▶ Description of the task
Only the stretch of the listing below that runs from the line with "Lemma arc_make_mut_ok (f" through the line with "assert (Halt : alter" is to be printed, exactly and with both ends.

___ Information ___

(* ===== verification/Arc.v ===== *)
(** * Shared objects with copy-on-write (std::sync::Arc)

    Statements and batches keep their driver objects behind an [Arc] and change
    them through [Arc::make_mut].  An allocation is a strong count and a value;
    the crate takes no [Weak] reference to these objects.  [arc_ok] relates the
    counts to the owners of the references, and [arc_view] is what each owner
    reads; the lemmas say that every operation acts on the view of its owner
    only, whatever is shared underneath. *)

From Stdlib Require Import ZArith Lia.
From stdpp Require Import base list gmap.
From S2P Require Import Prelude.

Notation arc_store A := (gmap nat (nat * A)).

Section Operations.
Context {A : Type}.

(** [Arc::new]. *)
Definition arc_new (v : A) (h : arc_store A) : nat * arc_store A :=
  let l := fresh (dom h) in (l, <[l := (1, v)%nat]> h).

(** [Arc::clone]. *)
Definition arc_clone (l : nat) (h : arc_store A) : arc_store A :=
  alter (fun c => (S c.1, c.2)) l h.

(** [Drop for Arc]. *)
Definition arc_drop (l : nat) (h : arc_store A) : arc_store A :=
  match h !! l with
  | Some (S (S n), v) => <[l := (S n, v)]> h
  | Some _ => delete l h
  | None => h
  end.

Definition arc_get (l : nat) (h : arc_store A) : option A := snd <$> h !! l.

(** [f(Arc::make_mut(&mut l))]: in place when the reference is the only one, on a
    fresh clone that replaces the reference otherwise. *)
Definition arc_make_mut (f : A -> A) (l : nat) (h : arc_store A) : nat * arc_store A :=
  match h !! l with
  | Some (1%nat, v) => (l, <[l := (1%nat, f v)]> h)
  | Some (_, v) => arc_new (f v) (arc_drop l h)
  | None => (l, h)
  end.

End Operations.

Section Ownership.
Context {K A : Type} `{Countable K}.

(** The owners of a store: which reference each of them holds. *)
Definition owners_of (l : nat) (owners : gmap K nat) : nat :=
  size (filter (fun kl : K * nat => kl.2 = l) owners).

Definition arc_ok (owners : gmap K nat) (h : arc_store A) : Prop :=
  forall l, match h !! l with
            | Some (n, _) => n = owners_of l owners /\ n <> O
            | None => owners_of l owners = O
            end.

Definition arc_view (owners : gmap K nat) (h : arc_store A) : gmap K A :=
  omap (fun l => arc_get l h) owners.

(** ** Counting owners *)

Lemma owners_of_insert_new owners k l l' :
  owners !! k = None ->
  owners_of l' (<[k := l]> owners) = ((if decide (l = l') then 1 else 0) + owners_of l' owners)%nat.
Proof.
  intros Hk. unfold owners_of. destruct (decide (l = l')) as [->|Hne].
  - rewrite map_filter_insert_True by done. rewrite map_size_insert_None; [done|].
    apply map_lookup_filter_None. by left.
  - by rewrite map_filter_insert_False, delete_id.
Qed.

Lemma owners_of_delete owners k l l' :
  owners !! k = Some l ->
  owners_of l' owners = ((if decide (l = l') then 1 else 0) + owners_of l' (delete k owners))%nat.
Proof.
  intros Hk. rewrite <- (insert_delete_id owners k l Hk) at 1.
  apply owners_of_insert_new, lookup_delete_eq.
Qed.

Lemma owners_of_pos owners k l : owners !! k = Some l -> owners_of l owners <> O.
Proof. intros Hk. rewrite (owners_of_delete _ k l l Hk), decide_True by done. lia. Qed.

Lemma owners_of_one owners k k' l :
  owners_of l owners = 1%nat -> owners !! k = Some l -> owners !! k' = Some l -> k = k'.
Proof.
  intros H1 Hk Hk'. destruct (decide (k = k')) as [|Hne]; [done|exfalso].
  rewrite (owners_of_delete _ k l l Hk), decide_True in H1 by done.
  assert (Hd : delete k owners !! k' = Some l) by by rewrite lookup_delete_ne.
  apply owners_of_pos in Hd. lia.
Qed.

(** ** What the operations do to the owners' views *)

Lemma arc_ok_get owners h k l :
  arc_ok owners h -> owners !! k = Some l -> exists v, h !! l = Some (owners_of l owners, v).
Proof.
  intros Hok Hk. specialize (Hok l). pose proof (owners_of_pos _ _ _ Hk).
  destruct (h !! l) as [[n v]|]; [|done]. exists v. by destruct Hok as [-> _].
Qed.

Lemma arc_view_lookup owners h k : arc_view owners h !! k = owners !! k ≫= fun l => arc_get l h.
Proof. apply lookup_omap. Qed.

Lemma arc_ok_empty : arc_ok ∅ ∅.
Proof. intros l. by rewrite lookup_empty. Qed.

Lemma arc_new_ok owners h k v :
  arc_ok owners h -> owners !! k = None ->
  let '(l, h') := arc_new v h in
  arc_ok (<[k := l]> owners) h' /\ arc_view (<[k := l]> owners) h' = <[k := v]> (arc_view owners h).
Proof.
  intros Hok Hk. unfold arc_new. set (l := fresh (dom h)).
  assert (Hl : h !! l = None) by (apply not_elem_of_dom, is_fresh). split.
  - intros l'. rewrite owners_of_insert_new by done. specialize (Hok l') as Hl'.
    destruct (decide (l = l')) as [<-|Hne].
    + rewrite lookup_insert_eq. rewrite Hl in Hl'. lia.
    + by rewrite lookup_insert_ne.
  - apply map_eq. intros k'. rewrite arc_view_lookup.
    destruct (decide (k = k')) as [<-|Hne].
    + rewrite !lookup_insert_eq. simpl. unfold arc_get. by rewrite lookup_insert_eq.
    + rewrite !lookup_insert_ne, arc_view_lookup by done. destruct (owners !! k') as [l'|] eqn:Hk'; [|done].
      simpl. unfold arc_get. rewrite lookup_insert_ne; [done|]. intros <-.
      destruct (arc_ok_get _ _ _ _ Hok Hk'). congruence.
Qed.

Lemma arc_clone_ok owners h k k' l :
  arc_ok owners h -> owners !! k = Some l -> owners !! k' = None ->
  arc_ok (<[k' := l]> owners) (arc_clone l h) /\
  arc_view (<[k' := l]> owners) (arc_clone l h) =
    match arc_view owners h !! k with Some v => <[k' := v]> (arc_view owners h) | None => arc_view owners h end.
Proof.
  intros Hok Hk Hk'. destruct (arc_ok_get _ _ _ _ Hok Hk) as [v Hv].
  assert (Hget : forall l', arc_get l' (arc_clone l h) = arc_get l' h).
  { intros l'. unfold arc_get, arc_clone. destruct (decide (l = l')) as [<-|Hne].
    - rewrite lookup_alter_eq, Hv. done.
    - by rewrite lookup_alter_ne. }
  split.
  - intros l'. rewrite owners_of_insert_new by done. unfold arc_clone. specialize (Hok l').
    destruct (decide (l = l')) as [<-|Hne].
    + rewrite lookup_alter_eq, Hv in *. simpl. lia.
    + by rewrite lookup_alter_ne.
  - rewrite arc_view_lookup, Hk. simpl. unfold arc_get at 1. rewrite Hv. simpl.
    apply map_eq. intros k''. rewrite arc_view_lookup. destruct (decide (k' = k'')) as [<-|Hne].
    + rewrite !lookup_insert_eq. simpl. rewrite Hget. unfold arc_get. by rewrite Hv.
    + rewrite !lookup_insert_ne, arc_view_lookup by done. destruct (owners !! k''); [apply Hget|done].
Qed.

Lemma arc_drop_get l l' h : (forall v, h !! l = Some (1%nat, v) -> l' <> l) ->
  (forall v, h !! l <> Some (0%nat, v)) -> arc_get l' (arc_drop l h) = arc_get l' (A := A) h.
Proof.
  intros H1 H0. unfold arc_get, arc_drop. destruct (h !! l) as [[[|[|n]] v]|] eqn:Hl; try done.
  - by destruct (H0 v).
  - rewrite lookup_delete_ne; [done|]. intros ->. by destruct (H1 v).
  - destruct (decide (l = l')) as [<-|Hne]; [by rewrite lookup_insert_eq, Hl|by rewrite lookup_insert_ne].
Qed.

Lemma arc_drop_ok owners h k l :
  arc_ok owners h -> owners !! k = Some l ->
  arc_ok (delete k owners) (arc_drop l h) /\
  arc_view (delete k owners) (arc_drop l h) = delete k (arc_view owners h).
Proof.
  intros Hok Hk. destruct (arc_ok_get _ _ _ _ Hok Hk) as [v Hv].
  pose proof (owners_of_pos _ _ _ Hk) as Hpos. split.
  - intros l'. specialize (Hok l'). rewrite (owners_of_delete _ k l l' Hk) in Hok.
    rewrite (owners_of_delete _ k l l Hk), decide_True in Hv by done. unfold arc_drop. rewrite Hv.
    destruct (decide (l = l')) as [<-|Hne].
    + rewrite Hv in Hok. destruct (owners_of l (delete k owners)) as [|n]; simpl.
      * by rewrite lookup_delete_eq.
      * by rewrite lookup_insert_eq.
    + destruct (owners_of l (delete k owners)) as [|n]; simpl.
      * by rewrite lookup_delete_ne.
      * by rewrite lookup_insert_ne.
  - apply map_eq. intros k'. rewrite arc_view_lookup. destruct (decide (k = k')) as [<-|Hne].
    + by rewrite !lookup_delete_eq.
    + rewrite !lookup_delete_ne, arc_view_lookup by done. destruct (owners !! k') as [l'|] eqn:Hk'; [|done].
      simpl. apply arc_drop_get.
      * intros v' Hv' ->. apply Hne, (owners_of_one owners k k' l); [congruence|done|done].
      * intros v' Hv'. congruence.
Qed.

(** Copy-on-write: a change through one reference is seen by its owner alone. *)
Lemma arc_make_mut_ok (f : A -> A) owners h k l :
  arc_ok owners h -> owners !! k = Some l ->
  let '(l', h') := arc_make_mut f l h in
  arc_ok (<[k := l']> owners) h' /\
  arc_view (<[k := l']> owners) h' = alter f k (arc_view owners h).
Proof.
  intros Hok Hk. destruct (arc_ok_get _ _ _ _ Hok Hk) as [v Hv].
  assert (Hview : arc_view owners h !! k = Some v).
  { rewrite arc_view_lookup, Hk. simpl. unfold arc_get. by rewrite Hv. }
  assert (Halt : alter f k (arc_view owners h) = <[k := f v]> (delete k (arc_view owners h))).
  { rewrite insert_delete_eq. apply map_eq. intros k'. destruct (decide (k = k')) as [<-|Hne].
    - by rewrite lookup_alter_eq, lookup_insert_eq, Hview.
    - by rewrite lookup_alter_ne, lookup_insert_ne. }
  rewrite Halt. unfold arc_make_mut. rewrite Hv.
  destruct (owners_of l owners) as [|[|n]] eqn:Hn.
  - by apply owners_of_pos in Hk.
  - rewrite insert_id by done. split.
    + intros l'. specialize (Hok l'). destruct (decide (l = l')) as [<-|Hne].
      * rewrite lookup_insert_eq. lia.
      * by rewrite lookup_insert_ne.
    + rewrite insert_delete_eq. apply map_eq. intros k'. rewrite arc_view_lookup.
      destruct (decide (k = k')) as [<-|Hne].
      * rewrite Hk, lookup_insert_eq. simpl. unfold arc_get. by rewrite lookup_insert_eq.
      * rewrite lookup_insert_ne, arc_view_lookup by done. destruct (owners !! k') as [l'|] eqn:Hk'; [|done].
        simpl. unfold arc_get. rewrite lookup_insert_ne; [done|]. intros <-.
        by apply Hne, (owners_of_one owners k k' l).
  - destruct (arc_drop_ok _ _ _ _ Hok Hk) as [Hok' Hview'].
    pose proof (arc_new_ok _ _ k (f v) Hok' (lookup_delete_eq _ _)) as Hnew.
    destruct (arc_new (f v) (arc_drop l h)) as [l' h']. rewrite insert_delete_eq, Hview' in Hnew. done.
Qed.

End Ownership.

___

▶ Task solution
Lemma arc_make_mut_ok (f : A -> A) owners h k l :
  arc_ok owners h -> owners !! k = Some l ->
  let '(l', h') := arc_make_mut f l h in
  arc_ok (<[k := l']> owners) h' /\
  arc_view (<[k := l']> owners) h' = alter f k (arc_view owners h).
Proof.
  intros Hok Hk. destruct (arc_ok_get _ _ _ _ Hok Hk) as [v Hv].
  assert (Hview : arc_view owners h !! k = Some v).
  { rewrite arc_view_lookup, Hk. simpl. unfold arc_get. by rewrite Hv. }
  assert (Halt : alter f k (arc_view owners h) = <[k := f v]> (delete k (arc_view owners h))).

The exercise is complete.